Passear no shopping, por tudo isso, tornou-se parte de uma rotina da vida econômica que pode ser gerida dentro destes espaços: há de lavanderias a restaurantes, de caixa eletrônico a lojas de eletrodomésticos, de cinema a farmácia. Há áreas de lazer que incentivam a ida ao shopping apenas para um passeio – ou um “rolezinho” –, indicação de que o clichê “templo de consumo” não dá conta do que significa o shopping center na vida contemporânea. Comprar é apenas uma das muitas atividades que o shopping oferece. Estar no shopping não é só sinônimo de consumir, mas é indicação de inclusão em um lugar supostamente privilegiado – condicionado, protegido – em relação ao espaço público.
Dar um “rolezinho” no shopping é atividade intrínseca ao shopping como lugar, atividade estimulada pela própria razão de ser dos shoppings, cujas praças de alimentação abrem antes e fecham depois das lojas apontando na direção de que passear é parte importante do negócio de vender.
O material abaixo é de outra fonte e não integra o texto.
(** The three ways in which the check of the latest-news artifact
    returns. *)
Lemma check_latest_news_cases (t : nat) (r : AuditResult) (t' : nat) :
  check_latest_news w t = (Ok r, t') ->
  t' = S t /\ name r = "data_latest_news" /\
  ((path_exists news_file = false /\
    status r = "warn" /\ details r = None) \/
   (path_exists news_file = true /\
    exists msg,
      json_load news_file = Raise (JSONDecodeError msg) /\
      status r = "fail" /\
      message r = "latest-dutch-news.json: Invalid JSON - " ++ msg /\
      details r = None) \/
   (path_exists news_file = true /\
    exists d categories sources,
      json_load news_file = Ok (VDict d) /\
      py_len (value_at "categories" (VList []) d) = Ok categories /\
      py_len (value_at "sources" (VList []) d) = Ok sources /\
      status r = "pass" /\
      details r
      = Some [("total_articles", value_at "totalArticles" (VInt 0) d);
              ("categories", VInt (Z.of_nat categories));
              ("sources", VInt (Z.of_nat sources))])).
Proof.
  unfold check_latest_news, value_at. cbv zeta. fold news_file.
  destruct (path_exists news_file).
  - unfold try_except, bind at 1, lift at 1.
    destruct (json_load news_file) as [data | e].
    + destruct data; try (intro H; simpl in H; discriminate H).
      intro H. unfold bind, lift, py_get in H. simpl in H.
      destruct (py_len (match dict_get "categories" entries with
                        | Some v => v
                        | None => VList []
                        end)) as [categories | e1] eqn:E1; simpl in H;
        [| rewrite (py_len_raises _ _ E1) in H; discriminate H].
      destruct (py_len (match dict_get "sources" entries with
                        | Some v => v
                        | None => VList []
                        end)) as [sources | e2] eqn:E2; simpl in H;
        [| rewrite (py_len_raises _ _ E2) in H; discriminate H].
      injection H as <- <-. split; [reflexivity |]. split; [reflexivity |].
      right. right. split; [reflexivity |].
      exists entries, categories, sources. auto 10.
    + destruct e; simpl; intro H; try discriminate H.
      injection H as <- <-. split; [reflexivity |]. split; [reflexivity |].
      right. left. split; [reflexivity |]. exists msg. auto.
  - intro H. injection H as <- <-. auto 10.
Qed.

(** What the check of the latest-news artifact does on an object. *)
Lemma check_latest_news_on_object (d : dict) (t : nat) :
  path_exists news_file = true ->
  json_load news_file = Ok (VDict d) ->
  check_latest_news w t
  = match py_len (value_at "categories" (VList []) d) with
    | Raise e => (Raise e, t)
    | Ok categories =>
        match py_len (value_at "sources" (VList []) d) with
        | Raise e => (Raise e, t)
        | Ok sources =>
            new_AuditResult w "data_latest_news" "pass"
              ("latest-dutch-news.json: "
                 ++ str_of_value (value_at "totalArticles" (VInt 0) d)
                 ++ " articles, " ++ str_of_nat categories ++ " categories")
              (Some [("total_articles",
                      value_at "totalArticles" (VInt 0) d);
                     ("categories", VInt (Z.of_nat categories));
                     ("sources", VInt (Z.of_nat sources))]) t
        end
    end.
Proof.
  intros Hex Hload. unfold check_latest_news. cbv zeta. fold news_file.
  rewrite Hex. unfold try_except, bind, lift, py_get. rewrite Hload.
  unfold value_at.
  destruct (py_len (match dict_get "categories" d with
                    | Some v => v
                    | None => VList []
                    end)) as [categories | e1] eqn:E1.
  - destruct (py_len (match dict_get "sources" d with
                      | Some v => v
                      | None => VList []
                      end)) as [sources | e2] eqn:E2.
    + reflexivity.
    + rewrite (py_len_raises _ _ E2). reflexivity.
  - rewrite (py_len_raises _ _ E1). reflexivity.
Qed.




End Data.


(** X7. Whenever the data runner returns, its first result is
    [data_latest_news]: [warn] without details when the file is missing;
    [fail] with the text of the parse error in the message when it is
    invalid JSON; [pass] when it holds an object, with the value under
    [totalArticles] (0 when the key is absent) and the lengths of the values
    under [categories] and [sources] (0 when the key is absent) in the
    details. *)
Theorem audit_data_latest_news
  (lib : PyLib) (w : World) (t : nat) (rs : list AuditResult) (t' : nat) :
  audit_data w t = (Ok rs, t') ->
  let news_file := child (DATA_DIR w) "latest-dutch-news.json" in
  exists news,
    nth_error rs 0 = Some news /\
    name news = "data_latest_news" /\
    ((path_exists news_file = false /\
      status news = "warn" /\ details news = None) \/
     (path_exists news_file = true /\
      exists msg,
        json_load news_file = Raise (JSONDecodeError msg) /\
        status news = "fail" /\
        message news = "latest-dutch-news.json: Invalid JSON - " ++ msg /\
        details news = None) \/
     (path_exists news_file = true /\
      exists d categories sources,
        json_load news_file = Ok (VDict d) /\
        py_len (value_at "categories" (VList []) d) = Ok categories /\
        py_len (value_at "sources" (VList []) d) = Ok sources /\
        status news = "pass" /\
        details news
        = Some [("total_articles", value_at "totalArticles" (VInt 0) d);
                ("categories", VInt (Z.of_nat categories));
                ("sources", VInt (Z.of_nat sources))])).
Proof.
  intros H news_file. unfold audit_data in H.
  apply bind_returns in H. destruct H as (news & t1 & Hnews & H).
  apply bind_returns in H. destruct H as (weekly & t2 & _ & H).
  apply bind_returns in H. destruct H as (backups & t3 & _ & H).
  injection H as <- _.
  exists news. split; [reflexivity |].
  apply check_latest_news_cases in Hnews.
  destruct Hnews as (_ & Hname & Hcases). split; [exact Hname |].
  exact Hcases.
Qed.

(** On the full project the artifact is an object with 12 articles and no
    [categories] key: the result is [pass] and counts no category. *)
Lemma audit_data_latest_news_witness :
  exists rs t' news,
    @audit_data sample_lib full_world 0 = (Ok rs, t') /\
    nth_error rs 0 = Some news /\
    status news = "pass" /\
    details news = Some [("total_articles", VInt 12);
                         ("categories", VInt 0);
                         ("sources", VInt 0)].
Proof.
  assert (E : exists rs t',
             @audit_data sample_lib full_world 0 = (Ok rs, t'))
    by (eexists; eexists; vm_compute; reflexivity).
  destruct E as (rs & t' & E).
  destruct (@audit_data_latest_news sample_lib full_world 0 rs t' E)
    as (news & Hnth & _ & Hcases).
  exists rs, t', news. split; [exact E |]. split; [exact Hnth |].
  destruct Hcases as [(Hno & _) | [(_ & msg & Hm & _)
                     | (_ & d & c & s & Hd & Hc & Hs & Hst & Hdt)]].
  - vm_compute in Hno. discriminate Hno.
  - vm_compute in Hm. discriminate Hm.
  - vm_compute in Hd. injection Hd as <-.
    vm_compute in Hc. injection Hc as <-.
    vm_compute in Hs. injection Hs as <-.
    split; [exact Hst | exact Hdt].
Defined.

(** X8. When the latest-news artifact holds an object whose value under
    [categories] has no length (a number, [true], [false] or [null]), the
    data runner raises the [TypeError] of [len]: the handler for parse
    errors does not catch it and no result is returned. *)
Theorem audit_data_raises_on_unsized_categories
  (lib : PyLib) (w : World) (d : dict) (e : exn) (t : nat) :
  path_exists (child (DATA_DIR w) "latest-dutch-news.json") = true ->
  json_load (child (DATA_DIR w) "latest-dutch-news.json") = Ok (VDict d) ->
  py_len (value_at "categories" (VList []) d) = Raise e ->
  audit_data w t = (Raise e, t) /\
  e = TypeError
        ("object of type '"
           ++ type_name (value_at "categories" (VList []) d)
           ++ "' has no len()").
Proof.
  intros Hex Hload Hlen. split.
  - unfold audit_data, bind.
    rewrite (check_latest_news_on_object w d t Hex Hload), Hlen.
    reflexivity.
  - destruct (value_at "categories" (VList []) d); simpl in Hlen;
      try discriminate Hlen; injection Hlen as <-; reflexivity.
Qed.

(** The artifact of this world is an object with 5 under [categories]. *)
Lemma audit_data_raises_on_unsized_categories_witness :
  @audit_data categories_number_lib categories_number_world 0
  = (Raise (TypeError "object of type 'int' has no len()"), 0).
Proof.
  apply (@audit_data_raises_on_unsized_categories categories_number_lib
           categories_number_world [("categories", VInt 5)]
           (TypeError "object of type 'int' has no len()") 0);
    reflexivity.
Defined.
Por isso, me interessei pelo tema do rolezinho a partir da decisão de alguns shoppings – como o Leblon, no Rio de Janeiro, no domingo (19/1), mas também o JK Iguatemi, em São Paulo, em pleno sábado (18) – de fecharem as portas para impedir o “rolezinho”.
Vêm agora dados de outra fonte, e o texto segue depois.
Definition optimize_acqf_mixed (acqf_params : AcquisitionFunctionParams)
    (given_initial_xs : option (list (list float)))
    (n_additional_samples n_local_search : Z) (tol : float)
  : M (list float * float) :=
  let given_initial_xs := default [] given_initial_xs in
  do _ <- assert
    (bool_decide (Z.of_nat (length given_initial_xs) <= n_local_search - 1)%Z)
    "We must choose at least 1 best sampled point + given_initial_xs as start points.";
  do sampled_xs <-
    (fun w =>
       let '(xs, r) :=
         sample_normalized_params n_additional_samples
           (search_space acqf_params) (rng w) in
       (inr xs, World r (evals w) (warnings w)));
  (* Evaluate all values at initial samples *)
  do f_vals <- eval_acqf_no_grad acqf_params sampled_xs;
  do max_i <- np_argmax f_vals;
  do probs <- softmax_probs f_vals max_i;
  do remaining_idxs <-
    rng_choice (Z.of_nat (length sampled_xs))
      (n_local_search - Z.of_nat (length given_initial_xs) - 1)%Z probs;
  do best_x <- getitem sampled_xs max_i;
  do best_f <- getitem f_vals max_i;
  do rest <- take_at sampled_xs remaining_idxs;
  search_from acqf_params tol ([best_x] ++ rest ++ given_initial_xs) best_x best_f.

End OptimMixed.

(** ** The coordinate-descent driver in the words of the specification

    The driver as section 4.4 of the specification describes it: a state
    machine whose state is the group that last produced a strict improvement.
    This definition follows the specification, not the source; the theorem
    [local_search_mixed_follows_spec] compares the two. *)

Module DriverSpec.

(** A coordinate group: the continuous coordinates together, or one discrete
    index with its choices and the tolerance of its line search. *)
Inductive group : Type :=
| ContinuousGroup
| DiscreteIndex (i : Z) (choices : list float) (xtol : float).

(** The state: which group last improved. *)
Inductive changed : Type :=
| NoneYet
| ByContinuous
| ByDiscrete (i : Z).

Definition id_of (g : group) : changed :=
  match g with
  | ContinuousGroup => ByContinuous
  | DiscreteIndex i _ _ => ByDiscrete i
  end.

(** Why the machine stopped. *)
Inductive reason : Type :=
| Converged        (* about to optimize the group that improved last *)
| NothingImproved  (* a whole sweep from the start without an improvement *)
| CapReached       (* the cap on the number of sweeps *)
| Raised (e : exn) (* an optimizer raised *).

(** The machine is about to start sweep [k], is in sweep [k] with the groups
    [todo] left, or has stopped in sweep [k]. *)
Inductive config : Type :=
| Starting (k : nat) (best : list float * float) (last : changed) (w : world)
| Sweeping (k : nat) (todo : list group) (best : list float * float)
    (last : changed) (w : world)
| Halted (k : nat) (why : reason) (result : exn + list float * float)
    (w : world).

(** A discrete index of the source with its choices and tolerance, as a
    group. *)
Definition as_group (g : Z * list float * float) : group :=
  let '(i, choices, xtol) := g in DiscreteIndex i choices xtol.

(** The value of [last_changed_param] in the source for a state of the
    machine. *)
Definition code_of (last : changed) : option Z :=
  match last with
  | NoneYet => None
  | ByContinuous => Some CONTINUOUS
  | ByDiscrete i => Some i
  end.

(** A discrete index is not negative, so its code is never [CONTINUOUS]. *)
Definition well_formed (last : changed) : Prop :=
  match last with ByDiscrete i => (0 <= i)%Z | _ => True end.

Section Machine.

Context `{Externals}.
Variable acqf_params : AcquisitionFunctionParams.
Variable continuous_indices : list Z.
Variable lengthscale : list float.
Variable tol : float.
Variable discrete : list (Z * list float * float).
Variable max_iter : nat.

(** The groups of a sweep, in their fixed order: the continuous group, then
    each discrete index in ascending order. *)
Definition groups : list group := ContinuousGroup :: map as_group discrete.

(** Optimizing a group: section 4.2 for the continuous group, section 4.3 for
    a discrete index. *)
Definition optimize (g : group) (best : list float * float)
  : M (list float * float * bool) :=
  match g with
  | ContinuousGroup =>
      _gradient_ascent acqf_params best.1 best.2 continuous_indices lengthscale tol
  | DiscreteIndex i choices xtol =>
      _local_search_discrete acqf_params best.1 best.2 i choices xtol
  end.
Significa para mim que o shopping abre mão de sua razão de ser – ser espaço privado, junkspace que almeja substituir o espaço público – em nome de ser “apenas” espaço privado, no qual fica definido pelo dono quem pode ou não pode entrar, quando, e em que condições. Quando fecha as portas e proíbe o “rolezinho”, o shopping escancara como o racismo brasileiro está inscrito na sociedade por leis não escritas; quando os shoppings fecham suas portas para proibir o “rolezinho” também nos mostram a diferença entre consumo e inclusão social. Se estas forem as consequências do rolezinho, para mim já está de ótimo tamanho: caracterizar o shopping como espaço privado, marcá-lo como junkspace, diferenciá-lo da rua, esta sim espaço público por excelência; fechar as portas do que se abriu escancaradamente nos últimos anos em função do crescimento do consumo, que se disfarça como lugar ideal de interação social, e do que se assume como lugar de privilégio simbólico.